Carnauba wax is an organic ingredient used in various products, including food. It can be used in vegan products and is not toxic to the skin. Regardless of its popularity, there are some drawbacks to using it on your skin. Although it’s not poisonous, it has some potential side effects. For example, some people with allergies are advised to avoid using it. In addition, carnauba wax harvesting can affect the environment.

Carnauba wax has many uses, but it’s most often used in cosmetics and food. Its thickening and binding properties make it a common ingredient in hair products. It also helps increase the hold of eye makeup and ointments.

Jojoba oil:

Jojoba oil contains antioxidants and fatty acids, which help protect the skin barrier. It also helps skin retain moisture and provides anti-inflammatory properties. This oil is especially good for dry skin and can help with conditions such as eczema and psoriasis.

Jojoba oil is a waxy liquid that makes up 50% of the weight of the plant. The waxy texture of the oil makes it an ideal emollient for beauty products. It softens and cleanses the skin while regulating the production of sebum. Jojoba oil is especially helpful for dry skin because it controls the greasy texture.

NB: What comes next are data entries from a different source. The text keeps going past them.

(* ===== verification/Html.v ===== *)
(** * HTML templates

    A template is a list of literal pieces and holes for data.  [skeleton] is the markup
    of a text as a tokenizer sees it: what stands inside tags, without the text between
    them and without attribute values.  If every hole is filled with text that cannot
    leave its context, the data has no influence on the markup: it adds no element and no
    attribute.  (The tokenizer knows text, tags and quoted attribute values; the templates
    have no comments and no raw-text elements.) *)
From Stdlib Require Import Lia NArith.
From stdpp Require Import base numbers list strings.
From S2P Require Import Prelude JsString.

#[local] Open Scope N_scope.

(** ** Contexts *)

Inductive ctx : Type := InText | InTag | InDouble | InSingle.

Definition next (k : ctx) (c : N) : ctx :=
  match k with
  | InText => if c =? 60 then InTag else InText
  | InTag => if c =? 62 then InText else if c =? 34 then InDouble else if c =? 39 then InSingle else InTag
  | InDouble => if c =? 34 then InTag else InDouble
  | InSingle => if c =? 39 then InTag else InSingle
  end.

Definition in_tag (k : ctx) : bool := match k with InTag => true | _ => false end.

Definition scan (k : ctx) (s : jsstring) : ctx := fold_left next s k.

Fixpoint skeleton (k : ctx) (s : jsstring) : jsstring :=
  match s with
  | [] => []
  | c :: r => (if in_tag k || in_tag (next k c) then [c] else []) ++ skeleton (next k c) r
  end.

Lemma scan_app k a b : scan k (a ++ b) = scan (scan k a) b.
Proof. apply fold_left_app. Qed.

Lemma skeleton_app k a b : skeleton k (a ++ b) = skeleton k a ++ skeleton (scan k a) b.
Proof.
  revert k. induction a as [|c a IH]; intros k; [done|]. cbn [skeleton app]. rewrite IH, app_assoc. done.
Qed.

(** Text that cannot leave a context. *)
Definition quiet (k : ctx) (s : jsstring) : Prop :=
  match k with InText => 60 ∉ s | InDouble => 34 ∉ s | InSingle => 39 ∉ s | InTag => s = [] end.

Lemma quiet_next k c s : quiet k (c :: s) -> next k c = k /\ in_tag k = false /\ quiet k s.
Proof.
  destruct k; cbn; rewrite ?not_elem_of_cons; intros H; try done; destruct H as [H1 H2];
    (split; [|done]); (destruct (c =? _) eqn:E; [apply N.eqb_eq in E; congruence|done]).
Qed.

Lemma quiet_scan k s : quiet k s -> scan k s = k /\ skeleton k s = [].
Proof.
  induction s as [|c s IH]; [done|]. intros H. destruct (quiet_next k c s H) as (E1 & E2 & H').
  destruct (IH H') as [I1 I2]. cbn [scan fold_left skeleton]. rewrite E1, E2. cbn. by split.
Qed.

Lemma quiet_nil k : quiet k [].
Proof. destruct k; cbn; try apply not_elem_of_nil; done. Qed.

(** ** Templates *)

Inductive piece : Type := Lit (s : jsstring) | Hole (s : jsstring).

Definition piece_text (p : piece) : jsstring := match p with Lit s | Hole s => s end.
Definition fill (ps : list piece) : jsstring := ps ≫= piece_text.

Definition blank (p : piece) : piece := match p with Lit s => Lit s | Hole _ => Hole [] end.

(** Every hole is filled with text that cannot leave its context. *)
Fixpoint holes_ok (k : ctx) (ps : list piece) : Prop :=
  match ps with
  | [] => True
  | Lit s :: r => holes_ok (scan k s) r
  | Hole s :: r => quiet k s /\ holes_ok k r
  end.

Lemma holes_ok_lit k k' s r : scan k s = k' -> holes_ok k' r -> holes_ok k (Lit s :: r).
Proof. by intros <-. Qed.

Lemma holes_ok_hole k s r : quiet k s -> holes_ok k r -> holes_ok k (Hole s :: r).
Proof. done. Qed.

Lemma holes_ok_app k ps qs : holes_ok k ps -> holes_ok (scan k (fill ps)) qs -> holes_ok k (ps ++ qs).
Proof.
  revert k. induction ps as [|p ps IH]; intros k; [done|].
  destruct p as [s|s]; cbn [holes_ok app];
    [change (fill (Lit s :: ps)) with (s ++ fill ps)|change (fill (Hole s :: ps)) with (s ++ fill ps)].
  - intros H1 H2. apply IH; [done|]. by rewrite scan_app in H2.
  - intros [Hq H1] H2. split; [done|]. apply IH; [done|]. rewrite scan_app in H2.
    by rewrite (proj1 (quiet_scan k s Hq)) in H2.
Qed.

(** The markup of a filled template is that of the template with empty holes. *)
Lemma fill_skeleton ps : forall k, holes_ok k ps ->
  skeleton k (fill ps) = skeleton k (fill (blank <$> ps)) /\ scan k (fill ps) = scan k (fill (blank <$> ps)).
Proof.
  induction ps as [|[s|s] ps IH]; intros k H; [done| |].
  - change (fill (Lit s :: ps)) with (s ++ fill ps).
    change (fill (blank <$> Lit s :: ps)) with (s ++ fill (blank <$> ps)).
    rewrite !skeleton_app, !scan_app. destruct (IH _ H) as [E1 E2]. by rewrite <- E1, <- E2.
  - destruct H as [Hq H]. change (fill (Hole s :: ps)) with (s ++ fill ps).
    change (fill (blank <$> Hole s :: ps)) with (fill (blank <$> ps)).
    destruct (quiet_scan k s Hq) as [E1 E2]. rewrite skeleton_app, scan_app, E1, E2. apply (IH _ H).
Qed.

(** Contexts of the literals are computed; the quietness of each hole is left. *)
Ltac template_ok :=
  repeat first
    [ eapply holes_ok_lit; [vm_compute; reflexivity|]
    | apply holes_ok_hole
    | exact I ].

(** ** Escaping *)

(** [replace(/[&<>`']/g, ...)] with the double quotation mark for the back-quote, as the
    marketplace escapes. *)
Definition escape5_unit (c : N) : jsstring :=
  if c =? 38 then js "&amp;" else if c =? 60 then js "&lt;" else if c =? 62 then js "&gt;"
  else if c =? 34 then js "&quot;" else if c =? 39 then js "&#39;" else [c].
Definition escape5 (s : jsstring) : jsstring := map_chars escape5_unit s.

(** The four replacements of the agent workspace: the apostrophe stays. *)
Definition escape4_unit (c : N) : jsstring :=
  if c =? 38 then js "&amp;" else if c =? 60 then js "&lt;" else if c =? 62 then js "&gt;"
  else if c =? 34 then js "&quot;" else [c].
Definition escape4 (s : jsstring) : jsstring := map_chars escape4_unit s.

Lemma escape_free (f : N -> jsstring) c s : (forall d, c ∉ f d) -> c ∉ map_chars f s.
Proof. intros H. rewrite elem_of_map_chars. intros (d & Hd & _). by apply (H d). Qed.

Ltac escape_case :=
  repeat match goal with |- context [if ?b then _ else _] => destruct b eqn:? end; bool_norm;
  try (rewrite <- (bool_decide_eq_true (_ ∈ _)); by vm_compute);
  rewrite list_elem_of_singleton; congruence.

Lemma escape5_quiet k s : k <> InTag -> quiet k (escape5 s).
Proof.
  intros Hk. destruct k; cbn; try done; apply escape_free; intros d; unfold escape5_unit; escape_case.
Qed.

Lemma escape4_quiet k s : k = InText \/ k = InDouble -> quiet k (escape4 s).
Proof.
  intros [-> | ->]; cbn; apply escape_free; intros d; unfold escape4_unit; escape_case.
Qed.

(** Nothing is lost: the escaped text determines the text. *)
Fixpoint unescape (fuel : nat) (s : jsstring) : jsstring :=
  match fuel, s with
  | O, _ | _, [] => []
  | S n, c :: r =>
      if starts_with (js "&amp;") s then 38 :: unescape n (drop 5 s)
      else if starts_with (js "&lt;") s then 60 :: unescape n (drop 4 s)
      else if starts_with (js "&gt;") s then 62 :: unescape n (drop 4 s)
      else if starts_with (js "&quot;") s then 34 :: unescape n (drop 6 s)
      else if starts_with (js "&#39;") s then 39 :: unescape n (drop 5 s)
      else c :: unescape n r
  end.

Lemma unescape_plain n c r : c <> 38 -> unescape (S n) (c :: r) = c :: unescape n r.
Proof.
  intros H. assert (F : forall p, head p = Some 38 -> starts_with p (c :: r) = false).
  { intros [|x p] E; [done|]. injection E as ->. cbn [starts_with]. apply N.eqb_neq in H. rewrite N.eqb_sym in H. by rewrite H. }
  cbn [unescape]. by rewrite !F by (vm_compute; reflexivity).
Qed.

Lemma unescape_escape5 s n : (length s <= n)%nat -> unescape n (escape5 s) = s.
Proof.
  revert n. induction s as [|c s IH]; intros [|n] Hn; cbn [length] in Hn; try lia; try done.
  change (escape5 (c :: s)) with (escape5_unit c ++ escape5 s). unfold escape5_unit.
  repeat match goal with |- context [if ?b then _ else _] => destruct b eqn:? end; bool_norm; subst;
    try (cbn; by rewrite IH by lia).
  cbn [app]. rewrite unescape_plain by done. by rewrite IH by lia.
Qed.

(** Escaping as the marketplace does it is reversible: a reader of the page sees exactly
    the text the node sent, for every text. *)
Theorem escape5_round_trip s : unescape (length s) (escape5 s) = s.
Proof. by apply unescape_escape5. Qed.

You can mix jojoba oil with other ingredients. Many cosmetic formulations include it alongside emollients and moisturizing agents like beeswax, shea butter, and vitamin E. It is not known to cause side effects when combined with emollients, alcohols, and silicones.

Author Bio:

Carmen Troy is a research-based content writer, who works for Cognizantt, a globally recognized professional SEO service and Research Prospect; an 论文和论文写作服务 Mr Carmen holds a PhD degree in mass communication. He loves to express his views on various issues, including education, technology, and more.